[SOURCE RECORDS Boundary: Start]

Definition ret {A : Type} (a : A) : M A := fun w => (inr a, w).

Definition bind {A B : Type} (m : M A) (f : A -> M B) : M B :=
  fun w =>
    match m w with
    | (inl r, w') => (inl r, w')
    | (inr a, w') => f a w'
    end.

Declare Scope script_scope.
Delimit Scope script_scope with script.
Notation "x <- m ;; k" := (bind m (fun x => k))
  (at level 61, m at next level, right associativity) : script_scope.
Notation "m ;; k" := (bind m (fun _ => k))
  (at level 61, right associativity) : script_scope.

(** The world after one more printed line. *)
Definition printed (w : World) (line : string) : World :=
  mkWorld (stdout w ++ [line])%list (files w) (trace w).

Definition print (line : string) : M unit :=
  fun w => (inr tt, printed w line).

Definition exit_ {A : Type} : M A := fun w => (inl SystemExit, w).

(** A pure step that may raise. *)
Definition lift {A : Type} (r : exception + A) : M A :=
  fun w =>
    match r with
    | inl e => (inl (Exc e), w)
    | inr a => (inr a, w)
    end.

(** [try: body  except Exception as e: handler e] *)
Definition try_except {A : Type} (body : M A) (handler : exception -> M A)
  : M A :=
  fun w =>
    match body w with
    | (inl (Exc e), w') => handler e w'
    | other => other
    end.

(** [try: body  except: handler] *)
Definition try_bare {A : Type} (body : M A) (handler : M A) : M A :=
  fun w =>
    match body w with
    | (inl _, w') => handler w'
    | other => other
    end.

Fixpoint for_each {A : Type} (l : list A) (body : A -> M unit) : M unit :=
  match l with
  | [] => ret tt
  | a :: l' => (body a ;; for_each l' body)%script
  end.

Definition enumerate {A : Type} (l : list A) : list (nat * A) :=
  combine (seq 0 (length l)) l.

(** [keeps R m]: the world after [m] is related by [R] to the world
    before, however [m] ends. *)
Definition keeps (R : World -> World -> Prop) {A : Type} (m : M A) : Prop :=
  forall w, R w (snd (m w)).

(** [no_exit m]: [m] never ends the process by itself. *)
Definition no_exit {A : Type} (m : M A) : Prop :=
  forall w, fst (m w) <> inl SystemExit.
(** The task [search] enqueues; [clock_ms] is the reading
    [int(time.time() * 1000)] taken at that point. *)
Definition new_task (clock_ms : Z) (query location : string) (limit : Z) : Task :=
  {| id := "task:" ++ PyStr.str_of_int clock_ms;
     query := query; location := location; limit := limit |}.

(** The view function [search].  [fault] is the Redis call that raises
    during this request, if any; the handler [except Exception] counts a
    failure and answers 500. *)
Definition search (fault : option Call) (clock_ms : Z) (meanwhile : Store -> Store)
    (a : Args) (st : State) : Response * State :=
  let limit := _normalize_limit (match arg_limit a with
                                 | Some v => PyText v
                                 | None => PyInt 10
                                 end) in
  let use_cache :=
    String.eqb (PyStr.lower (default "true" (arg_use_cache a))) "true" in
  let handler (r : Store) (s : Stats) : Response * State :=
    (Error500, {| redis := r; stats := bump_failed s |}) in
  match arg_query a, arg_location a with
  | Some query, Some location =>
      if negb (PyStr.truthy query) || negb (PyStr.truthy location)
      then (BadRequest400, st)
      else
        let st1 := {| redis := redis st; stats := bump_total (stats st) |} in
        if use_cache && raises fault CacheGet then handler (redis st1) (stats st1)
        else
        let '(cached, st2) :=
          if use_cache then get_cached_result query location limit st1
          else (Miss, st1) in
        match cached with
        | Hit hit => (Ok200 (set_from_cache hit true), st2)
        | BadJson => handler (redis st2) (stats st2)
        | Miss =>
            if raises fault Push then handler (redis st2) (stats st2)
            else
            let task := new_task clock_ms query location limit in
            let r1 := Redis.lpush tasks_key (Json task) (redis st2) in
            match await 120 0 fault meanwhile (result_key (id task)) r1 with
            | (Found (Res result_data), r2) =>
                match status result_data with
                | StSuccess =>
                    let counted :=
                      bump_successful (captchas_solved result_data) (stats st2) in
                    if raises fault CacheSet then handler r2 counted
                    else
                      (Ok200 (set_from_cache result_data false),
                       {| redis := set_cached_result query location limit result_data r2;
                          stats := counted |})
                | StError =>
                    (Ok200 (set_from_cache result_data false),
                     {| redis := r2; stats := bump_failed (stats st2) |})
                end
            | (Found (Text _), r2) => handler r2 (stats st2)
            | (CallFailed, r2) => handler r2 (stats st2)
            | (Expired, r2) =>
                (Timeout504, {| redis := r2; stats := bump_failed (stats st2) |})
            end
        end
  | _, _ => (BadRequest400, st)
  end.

[SOURCE RECORDS Boundary: End]

== WORK INSTRUCTION ==
Write the records out precisely, omitting nothing.

== TASK RESPONSE ==
Definition ret {A : Type} (a : A) : M A := fun w => (inr a, w).

Definition bind {A B : Type} (m : M A) (f : A -> M B) : M B :=
  fun w =>
    match m w with
    | (inl r, w') => (inl r, w')
    | (inr a, w') => f a w'
    end.

Declare Scope script_scope.
Delimit Scope script_scope with script.
Notation "x <- m ;; k" := (bind m (fun x => k))
  (at level 61, m at next level, right associativity) : script_scope.
Notation "m ;; k" := (bind m (fun _ => k))
  (at level 61, right associativity) : script_scope.

(** The world after one more printed line. *)
Definition printed (w : World) (line : string) : World :=
  mkWorld (stdout w ++ [line])%list (files w) (trace w).

Definition print (line : string) : M unit :=
  fun w => (inr tt, printed w line).

Definition exit_ {A : Type} : M A := fun w => (inl SystemExit, w).

(** A pure step that may raise. *)
Definition lift {A : Type} (r : exception + A) : M A :=
  fun w =>
    match r with
    | inl e => (inl (Exc e), w)
    | inr a => (inr a, w)
    end.

(** [try: body  except Exception as e: handler e] *)
Definition try_except {A : Type} (body : M A) (handler : exception -> M A)
  : M A :=
  fun w =>
    match body w with
    | (inl (Exc e), w') => handler e w'
    | other => other
    end.

(** [try: body  except: handler] *)
Definition try_bare {A : Type} (body : M A) (handler : M A) : M A :=
  fun w =>
    match body w with
    | (inl _, w') => handler w'
    | other => other
    end.

Fixpoint for_each {A : Type} (l : list A) (body : A -> M unit) : M unit :=
  match l with
  | [] => ret tt
  | a :: l' => (body a ;; for_each l' body)%script
  end.

Definition enumerate {A : Type} (l : list A) : list (nat * A) :=
  combine (seq 0 (length l)) l.

(** [keeps R m]: the world after [m] is related by [R] to the world
    before, however [m] ends. *)
Definition keeps (R : World -> World -> Prop) {A : Type} (m : M A) : Prop :=
  forall w, R w (snd (m w)).

(** [no_exit m]: [m] never ends the process by itself. *)
Definition no_exit {A : Type} (m : M A) : Prop :=
  forall w, fst (m w) <> inl SystemExit.
(** The task [search] enqueues; [clock_ms] is the reading
    [int(time.time() * 1000)] taken at that point. *)
Definition new_task (clock_ms : Z) (query location : string) (limit : Z) : Task :=
  {| id := "task:" ++ PyStr.str_of_int clock_ms;
     query := query; location := location; limit := limit |}.

(** The view function [search].  [fault] is the Redis call that raises
    during this request, if any; the handler [except Exception] counts a
    failure and answers 500. *)
Definition search (fault : option Call) (clock_ms : Z) (meanwhile : Store -> Store)
    (a : Args) (st : State) : Response * State :=
  let limit := _normalize_limit (match arg_limit a with
                                 | Some v => PyText v
                                 | None => PyInt 10
                                 end) in
  let use_cache :=
    String.eqb (PyStr.lower (default "true" (arg_use_cache a))) "true" in
  let handler (r : Store) (s : Stats) : Response * State :=
    (Error500, {| redis := r; stats := bump_failed s |}) in
  match arg_query a, arg_location a with
  | Some query, Some location =>
      if negb (PyStr.truthy query) || negb (PyStr.truthy location)
      then (BadRequest400, st)
      else
        let st1 := {| redis := redis st; stats := bump_total (stats st) |} in
        if use_cache && raises fault CacheGet then handler (redis st1) (stats st1)
        else
        let '(cached, st2) :=
          if use_cache then get_cached_result query location limit st1
          else (Miss, st1) in
        match cached with
        | Hit hit => (Ok200 (set_from_cache hit true), st2)
        | BadJson => handler (redis st2) (stats st2)
        | Miss =>
            if raises fault Push then handler (redis st2) (stats st2)
            else
            let task := new_task clock_ms query location limit in
            let r1 := Redis.lpush tasks_key (Json task) (redis st2) in
            match await 120 0 fault meanwhile (result_key (id task)) r1 with
            | (Found (Res result_data), r2) =>
                match status result_data with
                | StSuccess =>
                    let counted :=
                      bump_successful (captchas_solved result_data) (stats st2) in
                    if raises fault CacheSet then handler r2 counted
                    else
                      (Ok200 (set_from_cache result_data false),
                       {| redis := set_cached_result query location limit result_data r2;
                          stats := counted |})
                | StError =>
                    (Ok200 (set_from_cache result_data false),
                     {| redis := r2; stats := bump_failed (stats st2) |})
                end
            | (Found (Text _), r2) => handler r2 (stats st2)
            | (CallFailed, r2) => handler r2 (stats st2)
            | (Expired, r2) =>
                (Timeout504, {| redis := r2; stats := bump_failed (stats st2) |})
            end
        end
  | _, _ => (BadRequest400, st)
  end.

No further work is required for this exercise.